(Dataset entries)
*** Block opens ***

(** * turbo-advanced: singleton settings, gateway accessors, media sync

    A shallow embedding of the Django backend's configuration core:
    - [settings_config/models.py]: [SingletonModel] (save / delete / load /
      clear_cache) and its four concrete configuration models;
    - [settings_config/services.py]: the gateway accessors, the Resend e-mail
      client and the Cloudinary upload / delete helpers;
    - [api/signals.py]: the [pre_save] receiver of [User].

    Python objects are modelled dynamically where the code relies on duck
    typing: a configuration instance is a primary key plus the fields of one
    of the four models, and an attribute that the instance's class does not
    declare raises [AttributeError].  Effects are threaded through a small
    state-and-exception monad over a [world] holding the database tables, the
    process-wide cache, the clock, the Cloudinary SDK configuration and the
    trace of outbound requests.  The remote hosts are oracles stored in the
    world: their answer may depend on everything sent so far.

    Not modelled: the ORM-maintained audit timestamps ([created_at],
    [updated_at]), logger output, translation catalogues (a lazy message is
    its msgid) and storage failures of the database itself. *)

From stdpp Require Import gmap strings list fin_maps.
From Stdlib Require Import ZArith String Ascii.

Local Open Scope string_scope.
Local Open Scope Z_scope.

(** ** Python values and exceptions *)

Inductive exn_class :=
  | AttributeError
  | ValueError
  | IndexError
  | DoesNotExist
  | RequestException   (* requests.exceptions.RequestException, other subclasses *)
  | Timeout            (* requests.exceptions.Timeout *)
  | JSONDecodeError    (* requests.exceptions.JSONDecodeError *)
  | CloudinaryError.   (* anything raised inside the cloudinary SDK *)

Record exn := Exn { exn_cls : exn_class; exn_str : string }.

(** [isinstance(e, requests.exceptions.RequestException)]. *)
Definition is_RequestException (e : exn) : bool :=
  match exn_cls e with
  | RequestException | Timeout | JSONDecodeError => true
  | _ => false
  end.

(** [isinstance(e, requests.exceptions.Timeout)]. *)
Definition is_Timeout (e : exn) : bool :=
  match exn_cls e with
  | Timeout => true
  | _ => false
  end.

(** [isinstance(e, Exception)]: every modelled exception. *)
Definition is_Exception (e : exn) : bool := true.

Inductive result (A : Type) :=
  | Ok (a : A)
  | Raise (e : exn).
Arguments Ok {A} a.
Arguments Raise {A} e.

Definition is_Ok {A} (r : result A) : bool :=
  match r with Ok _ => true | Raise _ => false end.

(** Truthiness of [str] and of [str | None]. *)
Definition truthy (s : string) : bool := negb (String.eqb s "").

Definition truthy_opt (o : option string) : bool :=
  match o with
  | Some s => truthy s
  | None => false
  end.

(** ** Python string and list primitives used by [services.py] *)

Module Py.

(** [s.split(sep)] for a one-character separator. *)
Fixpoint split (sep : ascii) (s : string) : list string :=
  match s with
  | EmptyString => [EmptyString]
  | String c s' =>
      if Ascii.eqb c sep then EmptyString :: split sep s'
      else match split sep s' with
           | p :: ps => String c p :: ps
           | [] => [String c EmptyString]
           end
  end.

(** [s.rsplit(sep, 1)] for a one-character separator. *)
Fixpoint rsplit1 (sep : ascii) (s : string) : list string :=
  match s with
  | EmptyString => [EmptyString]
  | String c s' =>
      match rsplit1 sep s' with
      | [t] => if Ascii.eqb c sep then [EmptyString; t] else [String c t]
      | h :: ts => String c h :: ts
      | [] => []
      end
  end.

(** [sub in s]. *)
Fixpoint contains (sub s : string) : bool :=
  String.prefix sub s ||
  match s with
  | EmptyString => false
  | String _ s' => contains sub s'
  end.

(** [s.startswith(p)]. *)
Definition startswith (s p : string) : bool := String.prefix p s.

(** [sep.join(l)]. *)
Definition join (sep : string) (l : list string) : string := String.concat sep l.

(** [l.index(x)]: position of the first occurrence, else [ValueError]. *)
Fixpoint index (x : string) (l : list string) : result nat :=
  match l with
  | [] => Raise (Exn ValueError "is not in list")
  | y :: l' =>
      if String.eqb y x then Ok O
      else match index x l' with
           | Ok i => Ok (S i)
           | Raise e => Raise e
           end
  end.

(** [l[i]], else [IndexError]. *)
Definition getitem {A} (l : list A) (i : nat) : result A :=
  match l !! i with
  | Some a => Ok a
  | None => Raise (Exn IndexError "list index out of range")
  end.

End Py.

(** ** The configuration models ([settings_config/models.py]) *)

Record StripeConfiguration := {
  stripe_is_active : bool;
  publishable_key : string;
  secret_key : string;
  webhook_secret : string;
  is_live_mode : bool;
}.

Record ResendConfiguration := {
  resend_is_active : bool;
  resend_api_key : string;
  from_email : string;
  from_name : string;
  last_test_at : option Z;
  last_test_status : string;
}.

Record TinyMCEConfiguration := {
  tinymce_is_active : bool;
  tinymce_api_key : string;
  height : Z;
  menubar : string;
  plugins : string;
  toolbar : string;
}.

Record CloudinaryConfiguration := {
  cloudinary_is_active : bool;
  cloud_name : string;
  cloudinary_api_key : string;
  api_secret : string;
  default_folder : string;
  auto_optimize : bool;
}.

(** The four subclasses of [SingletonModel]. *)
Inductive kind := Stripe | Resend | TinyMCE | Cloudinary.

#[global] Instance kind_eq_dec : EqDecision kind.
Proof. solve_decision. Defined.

*** Block closes ***

▶ [INSTRUCTIONS FOR THE TASK]:
Lines with "modelled": find them in the data and copy each one.

▶ [WORKED SOLUTION]:
    Python objects are modelled dynamically where the code relies on duck
    Not modelled: the ORM-maintained audit timestamps ([created_at],
(** [isinstance(e, Exception)]: every modelled exception. *)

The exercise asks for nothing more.